:: DATA FOR THIS EXERCISE ::
>>>>>
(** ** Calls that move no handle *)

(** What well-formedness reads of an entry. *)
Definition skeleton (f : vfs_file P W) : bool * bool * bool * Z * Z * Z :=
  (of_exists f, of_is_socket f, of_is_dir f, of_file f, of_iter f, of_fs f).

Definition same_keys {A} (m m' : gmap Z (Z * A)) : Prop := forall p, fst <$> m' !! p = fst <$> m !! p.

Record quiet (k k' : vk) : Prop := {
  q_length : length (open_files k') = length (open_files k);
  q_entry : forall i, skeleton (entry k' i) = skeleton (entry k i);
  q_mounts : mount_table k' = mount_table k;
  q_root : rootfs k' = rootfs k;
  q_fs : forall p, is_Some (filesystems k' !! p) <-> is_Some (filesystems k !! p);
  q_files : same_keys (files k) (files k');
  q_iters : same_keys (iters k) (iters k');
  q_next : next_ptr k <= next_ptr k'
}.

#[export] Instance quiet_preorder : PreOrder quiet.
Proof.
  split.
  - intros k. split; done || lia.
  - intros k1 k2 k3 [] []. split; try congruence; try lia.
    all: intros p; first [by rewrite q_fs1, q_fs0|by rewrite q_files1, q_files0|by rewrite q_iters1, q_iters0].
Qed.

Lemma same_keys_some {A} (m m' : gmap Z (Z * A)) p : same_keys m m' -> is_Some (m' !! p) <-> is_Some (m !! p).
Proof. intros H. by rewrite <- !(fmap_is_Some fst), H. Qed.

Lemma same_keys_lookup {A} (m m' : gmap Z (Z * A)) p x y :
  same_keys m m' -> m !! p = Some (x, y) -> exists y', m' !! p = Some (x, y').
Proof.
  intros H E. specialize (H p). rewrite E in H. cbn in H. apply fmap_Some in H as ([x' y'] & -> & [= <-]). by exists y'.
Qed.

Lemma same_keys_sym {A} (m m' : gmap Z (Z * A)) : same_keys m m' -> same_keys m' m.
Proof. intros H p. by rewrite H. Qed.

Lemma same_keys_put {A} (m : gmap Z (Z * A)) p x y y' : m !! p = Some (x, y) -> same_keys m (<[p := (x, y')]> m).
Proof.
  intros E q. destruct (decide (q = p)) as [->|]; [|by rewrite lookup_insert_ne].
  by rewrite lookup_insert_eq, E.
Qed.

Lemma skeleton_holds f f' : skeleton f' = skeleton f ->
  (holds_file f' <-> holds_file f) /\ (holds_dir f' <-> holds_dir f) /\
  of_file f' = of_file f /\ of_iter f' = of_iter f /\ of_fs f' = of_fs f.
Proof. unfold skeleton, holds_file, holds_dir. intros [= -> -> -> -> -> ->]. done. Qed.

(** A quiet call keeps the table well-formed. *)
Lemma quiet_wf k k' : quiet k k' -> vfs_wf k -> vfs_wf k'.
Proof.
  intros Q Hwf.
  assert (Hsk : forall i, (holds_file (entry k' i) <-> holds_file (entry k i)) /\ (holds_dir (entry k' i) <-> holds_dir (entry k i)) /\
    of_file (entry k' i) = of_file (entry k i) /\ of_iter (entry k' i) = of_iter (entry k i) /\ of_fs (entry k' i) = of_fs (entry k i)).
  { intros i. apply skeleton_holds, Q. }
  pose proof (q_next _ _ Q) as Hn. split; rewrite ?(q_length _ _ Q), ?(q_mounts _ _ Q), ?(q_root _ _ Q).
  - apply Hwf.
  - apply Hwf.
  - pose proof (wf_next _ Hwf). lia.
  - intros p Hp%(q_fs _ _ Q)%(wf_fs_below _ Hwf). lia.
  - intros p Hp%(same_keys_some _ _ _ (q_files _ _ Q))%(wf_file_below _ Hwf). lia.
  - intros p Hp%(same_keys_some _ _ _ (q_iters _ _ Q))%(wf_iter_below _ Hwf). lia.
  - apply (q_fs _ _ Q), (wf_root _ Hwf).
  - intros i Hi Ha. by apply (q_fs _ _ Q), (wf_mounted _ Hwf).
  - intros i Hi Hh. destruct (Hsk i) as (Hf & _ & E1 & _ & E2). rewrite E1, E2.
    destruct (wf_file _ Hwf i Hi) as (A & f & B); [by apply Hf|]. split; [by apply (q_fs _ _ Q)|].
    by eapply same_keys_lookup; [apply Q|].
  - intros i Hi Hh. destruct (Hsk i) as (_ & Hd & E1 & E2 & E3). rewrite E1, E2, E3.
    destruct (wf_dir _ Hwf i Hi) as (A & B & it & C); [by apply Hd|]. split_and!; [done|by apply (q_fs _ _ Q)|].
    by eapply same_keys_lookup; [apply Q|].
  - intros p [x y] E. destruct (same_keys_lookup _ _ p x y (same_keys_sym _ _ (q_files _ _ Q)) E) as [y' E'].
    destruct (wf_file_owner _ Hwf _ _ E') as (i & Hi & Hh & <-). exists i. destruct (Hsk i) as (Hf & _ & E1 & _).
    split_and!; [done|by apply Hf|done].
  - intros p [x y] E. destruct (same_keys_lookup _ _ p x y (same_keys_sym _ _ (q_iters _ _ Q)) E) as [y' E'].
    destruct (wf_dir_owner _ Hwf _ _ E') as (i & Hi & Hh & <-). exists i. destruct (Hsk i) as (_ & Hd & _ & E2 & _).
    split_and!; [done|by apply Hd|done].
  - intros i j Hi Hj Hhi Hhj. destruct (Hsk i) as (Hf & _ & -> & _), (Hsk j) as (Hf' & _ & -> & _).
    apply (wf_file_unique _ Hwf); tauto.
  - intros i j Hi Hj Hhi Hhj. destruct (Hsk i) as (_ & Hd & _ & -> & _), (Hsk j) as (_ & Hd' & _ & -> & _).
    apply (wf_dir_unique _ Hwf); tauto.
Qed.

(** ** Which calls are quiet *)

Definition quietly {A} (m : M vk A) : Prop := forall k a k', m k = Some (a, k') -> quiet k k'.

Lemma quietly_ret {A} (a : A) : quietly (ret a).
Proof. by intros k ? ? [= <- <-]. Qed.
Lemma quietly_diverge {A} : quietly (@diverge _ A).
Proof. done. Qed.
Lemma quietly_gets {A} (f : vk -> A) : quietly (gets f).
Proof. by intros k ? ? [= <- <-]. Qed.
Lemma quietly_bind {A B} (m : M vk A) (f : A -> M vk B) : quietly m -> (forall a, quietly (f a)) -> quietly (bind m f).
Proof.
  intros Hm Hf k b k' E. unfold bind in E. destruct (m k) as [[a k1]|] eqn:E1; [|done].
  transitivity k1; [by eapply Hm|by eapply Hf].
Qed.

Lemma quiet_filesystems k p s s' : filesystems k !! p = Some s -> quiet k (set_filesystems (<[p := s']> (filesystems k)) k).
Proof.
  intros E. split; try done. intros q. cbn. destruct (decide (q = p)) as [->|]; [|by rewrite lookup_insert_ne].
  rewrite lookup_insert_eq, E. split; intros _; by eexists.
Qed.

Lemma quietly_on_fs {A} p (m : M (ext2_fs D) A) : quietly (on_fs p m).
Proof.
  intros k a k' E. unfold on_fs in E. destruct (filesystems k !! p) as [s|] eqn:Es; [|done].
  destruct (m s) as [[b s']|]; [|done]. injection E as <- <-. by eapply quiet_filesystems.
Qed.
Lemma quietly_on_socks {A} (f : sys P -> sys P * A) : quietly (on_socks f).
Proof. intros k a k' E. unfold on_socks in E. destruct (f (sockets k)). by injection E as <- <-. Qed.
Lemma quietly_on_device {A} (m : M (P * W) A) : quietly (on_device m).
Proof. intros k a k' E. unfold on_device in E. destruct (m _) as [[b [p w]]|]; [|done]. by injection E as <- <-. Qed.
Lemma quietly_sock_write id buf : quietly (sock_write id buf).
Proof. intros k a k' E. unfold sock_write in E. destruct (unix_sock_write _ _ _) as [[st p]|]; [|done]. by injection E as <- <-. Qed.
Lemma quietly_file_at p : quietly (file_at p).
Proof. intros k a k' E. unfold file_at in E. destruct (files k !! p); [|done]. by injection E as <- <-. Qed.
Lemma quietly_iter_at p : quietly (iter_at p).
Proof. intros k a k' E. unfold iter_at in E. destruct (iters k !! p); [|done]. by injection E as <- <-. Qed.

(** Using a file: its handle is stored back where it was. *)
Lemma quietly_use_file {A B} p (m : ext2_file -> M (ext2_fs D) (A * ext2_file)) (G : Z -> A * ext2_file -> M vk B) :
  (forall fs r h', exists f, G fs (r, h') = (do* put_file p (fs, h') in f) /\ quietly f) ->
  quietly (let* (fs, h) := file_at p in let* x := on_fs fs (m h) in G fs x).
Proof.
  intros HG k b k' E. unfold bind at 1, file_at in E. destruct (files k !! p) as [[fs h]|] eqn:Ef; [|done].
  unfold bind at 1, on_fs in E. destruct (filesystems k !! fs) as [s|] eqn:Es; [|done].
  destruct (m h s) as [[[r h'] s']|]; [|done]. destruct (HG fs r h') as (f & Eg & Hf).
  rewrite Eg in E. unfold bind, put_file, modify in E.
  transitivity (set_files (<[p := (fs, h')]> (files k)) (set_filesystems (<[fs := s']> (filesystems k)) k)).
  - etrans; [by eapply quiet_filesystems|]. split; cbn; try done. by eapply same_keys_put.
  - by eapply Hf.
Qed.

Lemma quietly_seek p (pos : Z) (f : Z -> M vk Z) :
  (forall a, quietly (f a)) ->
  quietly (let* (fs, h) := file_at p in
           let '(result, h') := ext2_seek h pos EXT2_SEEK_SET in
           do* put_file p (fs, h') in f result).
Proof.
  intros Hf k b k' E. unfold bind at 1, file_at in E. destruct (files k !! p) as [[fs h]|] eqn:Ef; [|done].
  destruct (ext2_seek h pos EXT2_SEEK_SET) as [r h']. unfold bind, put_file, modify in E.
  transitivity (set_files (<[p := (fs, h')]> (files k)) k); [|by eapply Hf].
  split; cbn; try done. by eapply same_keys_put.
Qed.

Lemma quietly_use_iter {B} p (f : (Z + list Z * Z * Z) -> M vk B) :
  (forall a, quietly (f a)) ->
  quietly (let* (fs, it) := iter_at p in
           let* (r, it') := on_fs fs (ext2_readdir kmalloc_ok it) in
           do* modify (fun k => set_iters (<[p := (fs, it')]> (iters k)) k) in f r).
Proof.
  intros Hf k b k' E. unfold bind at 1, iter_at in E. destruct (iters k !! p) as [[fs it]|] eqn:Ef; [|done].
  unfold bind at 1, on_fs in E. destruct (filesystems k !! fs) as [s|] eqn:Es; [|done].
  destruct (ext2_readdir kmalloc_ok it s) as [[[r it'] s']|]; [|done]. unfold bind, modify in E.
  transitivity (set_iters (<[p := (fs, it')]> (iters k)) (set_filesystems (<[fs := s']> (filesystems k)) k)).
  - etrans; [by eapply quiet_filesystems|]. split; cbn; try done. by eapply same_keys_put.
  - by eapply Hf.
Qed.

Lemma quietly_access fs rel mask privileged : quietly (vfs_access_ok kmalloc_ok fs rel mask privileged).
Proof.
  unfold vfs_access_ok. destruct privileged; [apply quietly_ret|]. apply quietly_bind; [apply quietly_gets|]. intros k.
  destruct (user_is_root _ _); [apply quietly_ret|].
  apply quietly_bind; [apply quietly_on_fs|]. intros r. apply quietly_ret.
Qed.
<<<<<
:: ABOUT THIS EXERCISE ::
The response should be the listing above, limited to the lines between the one holding "(** ** Which calls are quiet *)" and the one holding "destruct (m s)", inclusive, reproduced exactly.

:: EXERCISE SOLUTION ::
(** ** Which calls are quiet *)

Definition quietly {A} (m : M vk A) : Prop := forall k a k', m k = Some (a, k') -> quiet k k'.

Lemma quietly_ret {A} (a : A) : quietly (ret a).
Proof. by intros k ? ? [= <- <-]. Qed.
Lemma quietly_diverge {A} : quietly (@diverge _ A).
Proof. done. Qed.
Lemma quietly_gets {A} (f : vk -> A) : quietly (gets f).
Proof. by intros k ? ? [= <- <-]. Qed.
Lemma quietly_bind {A B} (m : M vk A) (f : A -> M vk B) : quietly m -> (forall a, quietly (f a)) -> quietly (bind m f).
Proof.
  intros Hm Hf k b k' E. unfold bind in E. destruct (m k) as [[a k1]|] eqn:E1; [|done].
  transitivity k1; [by eapply Hm|by eapply Hf].
Qed.

Lemma quiet_filesystems k p s s' : filesystems k !! p = Some s -> quiet k (set_filesystems (<[p := s']> (filesystems k)) k).
Proof.
  intros E. split; try done. intros q. cbn. destruct (decide (q = p)) as [->|]; [|by rewrite lookup_insert_ne].
  rewrite lookup_insert_eq, E. split; intros _; by eexists.
Qed.

Lemma quietly_on_fs {A} p (m : M (ext2_fs D) A) : quietly (on_fs p m).
Proof.
  intros k a k' E. unfold on_fs in E. destruct (filesystems k !! p) as [s|] eqn:Es; [|done].
  destruct (m s) as [[b s']|]; [|done]. injection E as <- <-. by eapply quiet_filesystems.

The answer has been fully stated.